Delaware and Tennessee Win the 'Race to Consensus'
Teachers union buy-in makes, and breaks, some "Race to the Top" applicants.
Delaware and Tennessee will receive the first slice of the Obama administration's $4 billion "Race to the Top" education innovation fund, the administration announced Monday. The winning states edged out presumed front-runners like Florida and Louisiana—states that submitted equally reform-minded applications that were not as popular with teachers' unions.
The Department of Education gave Delaware's proposals the highest overall rating in the competition, and the tiny state will take home the $107 million it asked for. Second-place finisher Tennessee will receive about $500 million, leaving $3.4 billion available to states who participate in the competition's second round. Independent reviewers gave the winners' applications high marks for promoting accountability standards, implementing data systems to track student achievement, and pushing for charter school growth.
Georgia placed third in the competition, followed by Florida. Louisiana came in 11th place out of the 16 finalists announced earlier this month.

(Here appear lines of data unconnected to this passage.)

Variable P : value -> Prop.
Hypothesis HNone : P VNone.
Hypothesis HBool : forall b, P (VBool b).
Hypothesis HInt : forall z, P (VInt z).
Hypothesis HStr : forall s, P (VStr s).
Hypothesis HList : forall l, Forall P l -> P (VList l).
Hypothesis HDict : forall d, Forall (fun kv => P (snd kv)) d -> P (VDict d).
Hypothesis HRes : forall r, P (VRes r).

Fixpoint value_nested_ind (v : value) : P v :=
  match v with
  | VNone => HNone
  | VBool b => HBool b
  | VInt z => HInt z
  | VStr s => HStr s
  | VList l =>
      HList l
        ((fix go (l : list value) : Forall P l :=
            match l with
            | [] => Forall_nil P
            | x :: l' => Forall_cons x (value_nested_ind x) (go l')
            end) l)
  | VDict d =>
      HDict d
        ((fix go (d : dict) : Forall (fun kv => P (snd kv)) d :=
            match d with
            | [] => Forall_nil _
            | kv :: d' =>
                Forall_cons kv (value_nested_ind (snd kv)) (go d')
            end) d)
  | VRes r => HRes r
  end.

End ValueInd.

Lemma bind_inr {A B} (m : M A) (f : A -> M B) st b st' :
  bind m f st = (inr b, st') ->
  exists a st1, m st = (inr a, st1) /\ f a st1 = (inr b, st').
Proof.
  unfold bind. destruct (m st) as [[e | a] st1]; intros H.
  - discriminate.
  - exists a, st1. split; [reflexivity | exact H].
Qed.

Lemma bind_inl {A B} (m : M A) (f : A -> M B) st e st' :
  bind m f st = (inl e, st') ->
  m st = (inl e, st') \/
  exists a st1, m st = (inr a, st1) /\ f a st1 = (inl e, st').
Proof.
  unfold bind. destruct (m st) as [[e1 | a] st1]; intros H.
  - left. inversion H. reflexivity.
  - right. exists a, st1. split; [reflexivity | exact H].
Qed.

Lemma fails_raise {A} e : fails (@raise A e).
Proof. intros st a st' H. discriminate H. Qed.

Lemma fails_bind_l {A B} (m : M A) (f : A -> M B) : fails m -> fails (bind m f).
Proof.
  intros Hm st b st' H. apply bind_inr in H as (a & st1 & H1 & _).
  exact (Hm _ _ _ H1).
Qed.

Lemma fails_bind_r {A B} (m : M A) (f : A -> M B) :
  (forall a, fails (f a)) -> fails (bind m f).
Proof.
  intros Hf st b st' H. apply bind_inr in H as (a & st1 & _ & H2).
  exact (Hf _ _ _ _ H2).
Qed.

Lemma fails_silent {A} (m : M A) : fails m -> silent m.
Proof. intros Hm st a st' H. destruct (Hm _ _ _ H). Qed.

Lemma silent_ret {A} (a : A) : silent (ret a).
Proof. intros st b st' H. inversion H. reflexivity. Qed.

Lemma silent_bind {A B} (m : M A) (f : A -> M B) :
  silent m -> (forall a, silent (f a)) -> silent (bind m f).
Proof.
  intros Hm Hf st b st' H. apply bind_inr in H as (a & st1 & H1 & H2).
  apply Hm in H1. subst st1. exact (Hf _ _ _ _ H2).
Qed.

Lemma keeps_self_ret {A} (a : A) : keeps_self (ret a).
Proof. intros st. reflexivity. Qed.

Lemma keeps_self_raise {A} e : keeps_self (@raise A e).
Proof. intros st. reflexivity. Qed.

Lemma keeps_self_bind {A B} (m : M A) (f : A -> M B) :
  keeps_self m -> (forall a, keeps_self (f a)) -> keeps_self (bind m f).
Proof.
  intros Hm Hf st. unfold bind. specialize (Hm st).
  destruct (m st) as [[e | a] st1]; simpl in *.
  - exact Hm.
  - rewrite Hf. exact Hm.
Qed.

Lemma keeps_self_call_on {A} r (m : M A) : keeps_self (call_on r m).
Proof.
  intros st. unfold call_on.
  destruct (m (mkState r (log st))) as [res st1]. reflexivity.
Qed.

Lemma log_ext_ret {A} (a : A) : log_ext (ret a).
Proof. intros st. exists []. reflexivity. Qed.

Lemma log_ext_raise {A} e : log_ext (@raise A e).
Proof. intros st. exists []. reflexivity. Qed.

Lemma log_ext_bind {A B} (m : M A) (f : A -> M B) :
  log_ext m -> (forall a, log_ext (f a)) -> log_ext (bind m f).
Proof.
  intros Hm Hf st. unfold bind. destruct (Hm st) as [e1 H1].
  destruct (m st) as [[e | a] st1]; simpl in *.
  - exists e1. exact H1.
  - destruct (Hf a st1) as [e2 H2]. exists (e2 ++ e1).
    rewrite H2, H1. apply app_assoc.
Qed.

Lemma log_ext_call_on {A} r (m : M A) : log_ext m -> log_ext (call_on r m).
Proof.
  intros Hm st. unfold call_on. destruct (Hm (mkState r (log st))) as [e H].
  destruct (m (mkState r (log st))) as [res st1]. simpl in *.
  exists e. exact H.
Qed.

(** ** The constructor preserves every compositional property

    [Good] is any property of computations that holds of [ret] and [raise],
    is closed under [bind], and holds of the two places where [__init__]
    meets a [Resource] in its [schema] argument. *)
Section InitInvariant.

Variables humanize singularize : string -> string.
Variable get_hook : M resource.
Variable Good : forall A, M A -> Prop.
(** * scripts/youtube-transcript-extractor.py

    A shallow embedding of the transcript-to-outline script: the
    identifier extractor, the caption fetch with its fallback, the text
    normaliser and the Markdown outline formatter, followed by the
    properties proved about them.

    Python strings are sequences of Unicode code points; they are modelled
    as lists of [N].  The part of the Unicode character database that the
    script consults outside ASCII (whitespace, alphanumerics, case
    mappings) is not part of the repository and is taken as a parameter,
    the class [UnicodeDB]. *)

From Stdlib Require Import String Ascii.
From Stdlib Require Import List NArith ZArith Arith Bool Lia ZifyNat.
From Stdlib Require Import Sorting.Sorted Sorting.Permutation.
From Stdlib Require Decimal DecimalString.
Import ListNotations.

(** ** Strings *)

Definition char := N.
Bind Scope N_scope with char.
Definition str := list char.

(** [py "..."] is the Python string with the given (ASCII) characters. *)
Definition py (s : string) : str := map N_of_ascii (list_ascii_of_string s).

(** A single character, [ch "a"]. *)
Definition ch (a : ascii) : char := N_of_ascii a.

(** The newline character, written [\n] in the source. *)
Definition nl : str := [10%N].

Definition char_eqb (a b : char) : bool := N.eqb a b.

Fixpoint str_eqb (a b : str) : bool :=
  match a, b with
  | [], [] => true
  | x :: a', y :: b' => char_eqb x y && str_eqb a' b'
  | _, _ => false
  end.

(** [s.startswith(w)] *)
Fixpoint starts_with (w s : str) : bool :=
  match w, s with
  | [], _ => true
  | c :: w', x :: s' => char_eqb x c && starts_with w' s'
  | _ :: _, [] => false
  end.

(** [w in s]: [w] occurs in [s] as a substring. *)
Fixpoint contains (w s : str) : bool :=
  starts_with w s ||
  match s with
  | [] => false
  | _ :: s' => contains w s'
  end.

(** Number of positions of [s] at which [w] occurs. *)
Fixpoint occurrences (w s : str) : nat :=
  (if starts_with w s then 1 else 0) +
  match s with
  | [] => 0
  | _ :: s' => occurrences w s'
  end.

(** [sep.join(parts)] *)
Fixpoint join (sep : str) (parts : list str) : str :=
  match parts with
  | [] => []
  | [p] => p
  | p :: rest => p ++ sep ++ join sep rest
  end.

(** [str(n)] for a non-negative integer, as an f-string field prints it. *)
Definition str_of_nat (n : nat) : str :=
  py (DecimalString.NilEmpty.string_of_uint (Nat.to_uint n)).

(** ** The Unicode character database *)

Definition is_ascii (c : char) : bool := (c <? 128)%N.

Definition in_range (lo hi c : char) : bool := ((lo <=? c) && (c <=? hi))%N.

Definition ascii_isdigit (c : char) : bool := in_range 48 57 c.
Definition ascii_isupper (c : char) : bool := in_range 65 90 c.
Definition ascii_islower (c : char) : bool := in_range 97 122 c.

(** ASCII whitespace as CPython classifies it: TAB, LF, VT, FF, CR, the
    four separators FS, GS, RS, US, and the space. *)
Definition ascii_isspace (c : char) : bool :=
  in_range 9 13 c || in_range 28 31 c || char_eqb c 32.

Definition ascii_isalnum (c : char) : bool :=
  ascii_isdigit c || ascii_isupper c || ascii_islower c.

Definition ascii_lower (c : char) : char :=
  if ascii_isupper c then (c + 32)%N else c.

Definition ascii_upper (c : char) : char :=
  if ascii_islower c then (c - 32)%N else c.

(** What the interpreter's Unicode tables answer outside ASCII. The case
    mappings work on whole strings, since they can change the length of a
    string and depend on the context of a character. *)
Class UnicodeDB := {
  uni_isspace : char -> bool;
  uni_isalnum : char -> bool;
  uni_lower : str -> str;
  uni_capitalize : str -> str
}.

(** A database that knows no whitespace, no letters and no case outside
    ASCII; used to run the definitions on concrete inputs. *)
Definition plain_db : UnicodeDB := {|
  uni_isspace := fun _ => false;
  uni_isalnum := fun _ => false;
  uni_lower := fun s => map ascii_lower s;
  uni_capitalize := fun s =>
    match s with
    | [] => []
    | c :: s' => ascii_upper c :: map ascii_lower s'
    end
|}.

Section Classes.
Context {U : UnicodeDB}.

(** [c.isspace()], also the class [\s] of a str pattern. *)
Definition isspace (c : char) : bool :=
  if is_ascii c then ascii_isspace c else uni_isspace c.

(** The class [\w] of a str pattern: alphanumerics and the underscore. *)
Definition isword (c : char) : bool :=
  if is_ascii c then ascii_isalnum c || char_eqb c 95 else uni_isalnum c.

(** [s.lower()] *)
Definition lower (s : str) : str :=
  if forallb is_ascii s then map ascii_lower s else uni_lower s.

(** [s.capitalize()]: first character upper-cased, the rest lower-cased. *)
Definition capitalize (s : str) : str :=
  if forallb is_ascii s then
    match s with
    | [] => []
    | c :: s' => ascii_upper c :: map ascii_lower s'
    end
  else uni_capitalize s.

(** [s.strip()] *)
Fixpoint lstrip (s : str) : str :=
  match s with
  | [] => []
  | c :: s' => if isspace c then lstrip s' else s
  end.

Definition rstrip (s : str) : str := rev (lstrip (rev s)).

Definition strip (s : str) : str := rstrip (lstrip s).

End Classes.

(** ** Regular expressions

    The fragment of [re] the script uses.  Every repetition in its
    patterns is over a single-character class, so repetition is only
    provided for classes.  Matching is by backtracking in continuation
    passing style, alternatives tried in the order of the engine: the left
    branch of [|] first, a greedy repetition longest first, a lazy one
    shortest first. *)

Inductive regex :=
| Chr (c : char)                   (* a literal character *)
| Cls (p : char -> bool)           (* one character of a class *)
| Cat (r1 r2 : regex)              (* r1 r2 *)
| Alt (r1 r2 : regex)              (* r1|r2 *)
| Plus (p : char -> bool)          (* X+  *)
| Star (p : char -> bool)          (* X*  *)
| LazyStar (p : char -> bool)      (* X*? *)
| Grp (r : regex)                  (* (r), the capturing group *)
| Bnd                              (* \b *)
| Eps.                             (* the empty pattern *)

(** A literal word, e.g. [youtu\.be/]. *)
Fixpoint Lit (w : str) : regex :=
  match w with
  | [] => Eps
  | c :: w' => Cat (Chr c) (Lit w')
  end.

On Monday, Secretary of Education Arne Duncan played down the importance of broad "stakeholder support," calling it one of many factors that contributed to the finalists' total scores. But while Delaware and Tennessee boast nearly complete teachers union approval of their proposals, Florida's largest teachers union urged members to rebuke its application, and fewer than half of Louisiana's districts supported the state's plan.